How could this happen in Guyana in the 21st century? Based on Government statistics, 1400 mothers and babies have died during child birth between 1993 and 2013. While government officials continue to assure the nation that the hospitals are safe, they would often seek medical assistance overseas instead of the public hospitals.
The truth is the services at the public hospitals are so poor that the masses are losing their lives almost every day from simple illnesses. However, the former government has to be blamed for the poor public health care system, which suffers from a chronic shortage of drugs, doctors, nurses; antiquated structures; lack of beds and gross incompetence, not to mention the lack of garbage containers and sanitary supplies. Many have considered the public hospitals as death chambers. The credibility of the government is at stake.
Although the government has been in office for only five months, it cannot overlook the problems at the hospitals. It has to move quickly to staff the hospitals with qualified doctors and skilled medical personnel to halt child birth deaths and other fatalities.
The citizens deserve a better health care system; and they are not satisfied with the snail’s pace of the Ministers of Health to improve the system. That maternal deaths are frequent at the public hospitals is to state the obvious.
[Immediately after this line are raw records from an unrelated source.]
Inductive site_step `{ApiMachinery} `{SSHLib} : Site → Site → Prop :=
  | site_spawn v ts p : participant p →
      site_step {| site_vault := v; site_threads := ts |} {| site_vault := v; site_threads := p :: ts |}
  | site_call v before X (e : event X) k after x v' : vault_serves e v x v' →
      site_step {| site_vault := v; site_threads := before ++ Call e k :: after |}
                {| site_vault := v'; site_threads := before ++ k x :: after |}
  | site_crash v before p after :
      site_step {| site_vault := v; site_threads := before ++ p :: after |}
                {| site_vault := v; site_threads := before ++ after |}.

(** Any secrets may be there to begin with. *)
Definition site_initial (c : Site) : Prop :=
  (∀ k s, va_secrets (site_vault c) !! k = Some s → okey KSecret s = k) ∧
  va_past (site_vault c) = (map_to_list (va_secrets (site_vault c))).*2 ∧ site_threads c = [].

Definition site_reachable `{ApiMachinery} `{SSHLib} (c : Site) : Prop :=
  ∃ c0, site_initial c0 ∧ rtc site_step c0 c.

(** ** What a thread may do and say *)

Definition shown {X} (e : event X) : X → Secret → Prop :=
  match e with
  | EGet K _ => λ r s, for_secret res K r (λ r, r = Ok s) False
  | ECreate K _ => λ r s, for_secret res K r (λ r, r = Ok s) False
  | _ => λ _ _, False
  end.

Definition faithful {X} (e : event X) : X → Prop :=
  match e with
  | EGet K k => λ r, for_secret res K r (λ r, ∀ s, r = Ok s → okey KSecret s = k) True
  | ECreate K o => λ r, for_secret (λ T, T * res T)%type K (o, r)
      (λ p, ∀ s, p.2 = Ok s → created_as KSecret p.1 s) True
  | _ => λ _, True
  end.

(** What was learned is in a secret [s]. *)
Definition is_from (l : learned) (s : Secret) : Prop :=
  match l with
  | NoKeys => True
  | AuthorityKeys ns d => okey KSecret s = nn ns CASecretName ∧ sec_Data s = d
  | GatewayKey ns key => okey KSecret s = nn ns gatewayHostKeyName ∧ data_at (sec_Data s) keyHostKey = key
  end.

Definition learned_key (l : learned) : NamespacedName :=
  match l with
  | NoKeys => nn "" ""
  | AuthorityKeys ns _ => nn ns CASecretName
  | GatewayKey ns _ => nn ns gatewayHostKeyName
  end.

(** It only says what it has seen. *)
Definition backed (seen : Secret → Prop) (l : learned) : Prop :=
  l = NoKeys ∨ ∃ s, seen s ∧ is_from l s.

(** [p] spares the secrets, and ends as [Q] says, given the secrets it has been
    shown. *)
Fixpoint tells {A} (seen : Secret → Prop) (p : prog A) (Q : (Secret → Prop) → A → Prop) : Prop :=
  match p with
  | Ret a => Q seen a
  | Call e k => spares e ∧ ∀ x, faithful e x → tells (λ s, seen s ∨ shown e x s) (k x) Q
  end.

Lemma backed_mono (S S' : Secret → Prop) l : (∀ s, S s → S' s) → backed S l → backed S' l.
Proof. intros HS [?|(s & Hs & Hf)]; [by left|]. right. exists s. auto. Qed.

Lemma tells_seen (S S' : Secret → Prop) (p : prog learned) :
  (∀ s, S s → S' s) → tells S p backed → tells S' p backed.
Proof.
  revert S S'. induction p as [l|X e k IH]; intros S S' HS; [by apply backed_mono|].
  intros [He Hk]. split; [done|]. intros x Hx. eapply IH; [|by apply Hk]. intros s [?|?]; auto.
Qed.

Lemma tells_bind {A B} S (p : prog A) (f : A → prog B) Q :
  tells S p (λ S' a, tells S' (f a) Q) → tells S (p ≫= f) Q.
Proof. revert S. induction p as [a|X e k IH]; intros S; [done|]. intros [He Hk]. split; auto. Qed.

(** A program of which only the calls are known. *)
Lemma tells_calls {A} S (p : prog A) (Q : (Secret → Prop) → A → Prop) :
  calls (@spares) p → (∀ a S', Q S' a) → tells S p Q.
Proof.
  revert S. induction p as [a|X e k IH]; intros S Hp HQ; [by apply HQ|]. destruct Hp as [He Hk].
  split; [done|]. intros x _. by apply IH.
Qed.

Lemma tells_weaken {A} S (p : prog A) (Q Q' : (Secret → Prop) → A → Prop) :
  tells S p Q → (∀ S' a, Q S' a → Q' S' a) → tells S p Q'.
Proof.
  revert S. induction p as [a|X e k IH]; intros S; [intros Hp HQ; by apply HQ|]. intros [He Hk] HQ. split; [done|].
  intros x Hx. apply IH; auto.
Qed.

Lemma tells_get {A} S key (k : res Secret → prog A) Q :
  (∀ s (S' : Secret → Prop), okey KSecret s = key → S' s → tells S' (k (Ok s)) Q) →
  (∀ e S', tells S' (k (Err e)) Q) → tells S (Call (EGet KSecret key) k) Q.
Proof. intros Hok Herr. split; [done|]. intros [s|e] Hx; [|apply Herr]. apply Hok; [by apply Hx|by right]. Qed.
Only a callous government would allow so many mothers and babies to die during child birth in the 21st century. But at the current pace, it will take several years for the government to reduce maternal deaths and for the nation to have a proper health care system.
There have been numerous complaints by the public about the poor services being offered at the public hospitals but they have fallen on deaf ears. The accusations of negligence, substandard care, scarcity of resources, and lack of beds and equipment are not being looked at holistically and honestly by the present administration.
Press conferences and press releases are only prolonging the problems. Having two Ministers with medical background in charge of the health care system, the people expect solutions.
A national dialogue on the state of health care is urgently needed. The government is obligated to provide proper health care to the nation. The recent upgrades to the health facilities by the previous administration have been woefully inadequate in providing the people with the health services that they deserve.
They have not improved the health care services or the waiting time for patients who must endure long hours before seeing a doctor. Not only are the bathrooms at the public health facilities filthy, but the stench emanating from them is awful. On most days the toilets and sinks are either blocked or have overflowed and nothing is being done to correct this health hazard.
In terms of improving health care, the government has only been making promises; it has not walked the walk. Its good image has been shattered by the 50 percent pay increase, and the poor health care services would only make it worse.
The government has to actively pursue a health care strategy with state-of-the-art services to the people in order to regain their trust. They have to correct the backwardness of the previous government and move beyond their shortsightedness and provide adequate health care to all.
The people deserve better; it is time to stop the pontification. While not much has been done in the last five months to improve health care, the people are suffering, skilled health care personnel are migrating, and lives are being lost. A nation is as healthy as its health care system. A state with a failed health care system is considered a failed state.